I have a type rectangle like [Int,Int,Int,Int] and a function that gets a smaller rectangular matrix from my matrix with this type. Here's the function but that's not the most important part:

getRectangle :: Rectangle -> Grille -> Grille -- cette fonction récupère la grille qui correspond au rectangle donné
getRectangle (i,j,l,c) g = transpose (getLigne (j,c,(nbLigne (transpose g0))) (transpose (getLigne (i,l,(nbLigne g0)) g0)))
--transpose get create a matrix with (n,m) = (lines,columns) in a matrix (m,n) and nbLigne return the number of lines (or columns when used with transpose) of a matrix.

getLigne :: (Int,Int,Int) -> Grille -> Grille 
getLigne (i,l,0) g = []                     
getLigne (1,l,1) g = [head g]                
getLigne (i,l,indice) [] = []
getLigne (i,l,indice) g         
    | indice == (i+l) =  getLigne (i,l,(indice-1)) (init g) ++ [last g]
    | indice == i = [last g]
    | i < indice && indice < (i+l) = getLigne (i,l,(indice-1)) (init g) ++ [last g]
    | otherwise = getLigne (i,l,(indice-1)) (init g)

Here's an example:

*Main> affiche (getRectangle (1,2,2,3) g0)
[B,B,B,B]
[B,N,B,N]
[B,N,N,N]

So, I have a tuple with (i,j,l,c). Knowing that 1<=i<i+l<=n and 1<=j<j+c<=m with n the number of lines of the matrix and m the number of columns. To be clear, with a tuple (i,j,l,c), my function create a rectangle, from my matrix, formed with these cases: (i,j), (i+l,j), (i,j+c) and (i+l,j+c).

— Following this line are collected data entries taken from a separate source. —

(** * mate: a ticket time tracker (mate.go)

    A shallow embedding of [mate.go] and the properties of its event log,
    its segment computation, its aggregation and its start/stop/resume
    controller.

    Definitions:
    - [GoTime]: the part of Go's [time] package the program uses
      ([Time], [Duration], [Sub], [Format] and [Parse] for the layout
      [TIME_FORMAT]);
    - [Csv]: the reader of [encoding/csv] with its default options;
    - the world the program runs in (environment, database file, clock,
      standard output) and a small result monad;
    - the functions of [mate.go], in the order of the source;
    - the ledger as the program reads it, the vocabulary of the
      specification, and sample ledgers;
    - the rest of the program: [Duration.String], the commands that show
      the ledger ([listEntries], [showReport], [showInfo]),
      [clearEntries] and [main].

    Theorems:
    - durations, timestamps ([Parse] after [Format]) and the CSV reader;
    - the ledger: reading and writing the database file;
    - segments ([computeEntriesDuration]) and aggregation
      ([filterStops], [groupDurations], [computeTotalTime]);
    - the controller ([stopTicket], [restartLastTicket],
      [getLastTicketTitle]), the stop token, and what is read back after
      a write;
    - what the commands print, what a run keeps of the database file,
      [clear], the command line, and the commands one after another. *)

From Stdlib Require Import ZArith Lia List String Ascii Bool.
From stdpp Require Import gmap strings list fin_maps.
Import ListNotations.

Local Open Scope string_scope.
Local Open Scope list_scope.
Local Open Scope Z_scope.

(* ===================================================================== *)
(** * Go's [time] package *)
(* ===================================================================== *)

Module GoTime.

(** A [time.Time] without monotonic reading is a wall-clock instant with
    nanosecond resolution. It is modelled by the number of nanoseconds
    since January 1, year 1, 00:00:00 (the zero [Time]); for the value of
    [time.Now()] this is the reading of the local wall clock, which is
    what [Format] prints. *)
Definition Time := Z.
Lemma smooth_multiphase_run microstructure f strength ms_encoded :
  wf_encoded ms_encoded →
  0 < n_phases ms_encoded →
  spatial_shape microstructure = spatial ms_encoded →
  (∀ phase, phase < n_phases ms_encoded →
     np.shape (f (get_phase ms_encoded phase) strength) = spatial ms_encoded
     ∧ length (np.data (f (get_phase ms_encoded phase) strength))
       = length (cells ms_encoded)) →
  ∃ largest_phase,
    np.argmax (volume_fractions ms_encoded) = inr largest_phase
    ∧ first_maximum (volume_fractions ms_encoded) largest_phase
    ∧ _smooth_multiphase microstructure f strength ms_encoded
      = (reconstruct f strength ms_encoded largest_phase, inr tt).
Proof.
  intros Hwf HP Hshape Hf.
  destruct (argmax_first_maximum (volume_fractions ms_encoded))
    as (largest_phase & Harg & Hfm).
  { intros Hnil. pose proof (volume_fractions_length ms_encoded) as Hl.
    rewrite Hnil in Hl. simpl in Hl. lia. }
  exists largest_phase. split_and!; [done | done |].
  unfold _smooth_multiphase, numpy0, assign, st_get, st_put, st_lift.
  unfold mbind, st_mbind, st_bind. rewrite Harg.
  rewrite (loop_state_initial f strength ms_encoded largest_phase) by done.
  rewrite (for_each_phase_upto f strength ms_encoded largest_phase Hf) by done.
  pose proof (final_assignment f strength ms_encoded largest_phase) as Hfin.
  destruct (loop_state f strength ms_encoded largest_phase
                       (n_phases ms_encoded)) as [sm lif].
  simpl in Hfin. by rewrite Hfin.
Qed.
Lemma prompt_fails stdin r rest t :
  isTerminal stdin = true ->
  fst (call stdin t) = Blocked ->
  keyOf r = None ->
  call (more stdin (r :: rest)) t =
  (Threw,
   mkTerm false
     (effects (snd (call stdin t))
        ++ EvRead r :: EvSetRaw false :: map EvWrite last_writes)).
Proof.
  intros T Bl K. destruct call_spec as (B & ff & C).
  rewrite (C stdin t T), bind_ret_map in Bl |- *. simpl in Bl |- *.
  assert (Bl' : fst (prompt_run body ff last_writes s0 (reads stdin) t) = Blocked).
  { destruct (fst (prompt_run _ _ _ _ _ _)); simpl in Bl; congruence. }
  rewrite (C (more stdin _) t T), bind_ret_map, reads_more.
  now rewrite (run_fails _ _ _ B ff last_writes s0 _ r rest t Bl' K).
Qed.

Lemma prompt_same_state (Inv : S -> Prop) stdin t :
  (forall key s, Inv s -> Inv (next key s)) ->
  Inv s0 ->
  isTerminal stdin = true ->
  fst (call stdin t) = Blocked ->
  exists s,
    Inv s /\
    forall rs1 keys1 rs2 keys2 rest,
      Forall2 reads_key rs1 keys1 ->
      Forall2 reads_key rs2 keys2 ->
      run_keys next keys1 s = run_keys next keys2 s ->
      fst (call (more stdin (rs1 ++ rest)) t) = fst (call (more stdin (rs2 ++ rest)) t).
Proof.
  intros Hinv I0 T Bl. destruct call_spec as (B & ff & C).
  rewrite (C stdin t T), bind_ret_map in Bl. simpl in Bl.
  assert (Bl' : fst (prompt_run body ff last_writes s0 (reads stdin) t) = Blocked).
  { destruct (fst (prompt_run _ _ _ _ _ _)); simpl in Bl; congruence. }
  destruct (run_same_state _ _ _ B ff last_writes s0 Inv _ t Hinv I0 Bl')
    as (s & Is & Same).
  exists s. split; [exact Is|].
  intros rs1 keys1 rs2 keys2 rest F1 F2 E.
  rewrite !(C (more stdin _) t T), !bind_ret_map, !reads_more. simpl.
  now rewrite (Same rs1 keys1 rs2 keys2 rest F1 F2 E).
Qed.

Lemma prompt_idle_key stdin r key t :
  isTerminal stdin = true ->
  fst (call stdin t) = Blocked ->
  reads_key r key ->
  (forall s t', body key s t' = (Returned (Continue s), t')) ->
  call (more stdin [r]) t = (Blocked, after (snd (call stdin t)) [EvRead r]).
Proof.
  intros T Bl K Idle. destruct call_spec as (B & ff & C).
  rewrite (C stdin t T), bind_ret_map in Bl |- *. simpl in Bl |- *.
  assert (Bl' : fst (prompt_run body ff last_writes s0 (reads stdin) t) = Blocked).
  { destruct (fst (prompt_run _ _ _ _ _ _)); simpl in Bl; congruence. }
  rewrite (C (more stdin _) t T), bind_ret_map, reads_more.
  now rewrite (run_idle_key _ _ _ B ff last_writes s0 _ r key t Bl' K Idle).
Qed.

End Prompts.

Lemma prompt_passes_over {S R} (call : Stdin -> M R) body restore next (s0 : S)
    finish last_writes stdin r key t :
  prompt_of call body restore next s0 finish last_writes ->
  isTerminal stdin = true ->
  fst (call stdin t) = Blocked ->
  reads_key r key ->
  (forall s t', body key s t' = (Returned (Continue s), t')) ->
  (forall s, next key s = s) ->
  passes_over call stdin r t.
Proof.
  intros P T B K Idle Same. split.
  - exact (prompt_idle_key _ _ _ _ _ _ _ P stdin r key t T B K Idle).
  - intro rest.
    destruct (prompt_same_state _ _ _ _ _ _ _ P (fun _ => True) stdin t
                (fun _ _ _ => I) I T B) as (s & _ & H).
    apply (H [r] [key] [] [] rest).
    + constructor; [exact K | constructor].
    + constructor.
    + simpl. apply Same.
Qed.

Now that I can create a single rectangle, I need to create all the possibles rectangles in any matrix. I don't have any clue on how I can do this since I feel like there is so many rectangles in a single matrix and cover all the cases seems very hard and long to me.

Maybe that I wasn't clear on some points, feel free to ask.

Answer 1

Salut :),

For combinations, I often work with the list monad. Note that using the do notation like this is equivalent to working with list comprehensions

From a position you can deduce all the rectangles that can originate from a given point:

allRectsOriginatingFrom :: Point -> Grille -> [Rectangle]
allRectsOriginatingFrom (x, y) g
    -- Si le point est dans ta grille...
    | (x >= 1 && x <= width g) && (y >= 1 && y <= height g) = do
        w <- [0 .. width g - x]
        h <- [0 .. height g - y]
        return (x, y, w, h)
    -- Sinon y'a pas de rectangle possible
    | otherwise = [] 

From there, your just have to map the function over all the possible positions on your grid:

allPointsOf :: Grille -> [Point]
allPointsOf g = do
    x <- [1 .. width g]
    y <- [1 .. height g]
    return (x, y)

allRectsOf :: Grille -> [Rectangle]
allRectsOf g = do
    pos <- allPointsOf g
    allRectsOriginatingFrom pos g

And finally, mapping it with your getLigne function will get you every rectangle in your grid.

PS: Try to create datatypes instead of type aliases, it's better in my opinion (e.g. create a datatype like data Rectangle = Rectangle Int Int Int Int instead of type Rectangle = (Int, Int, Int, Int)).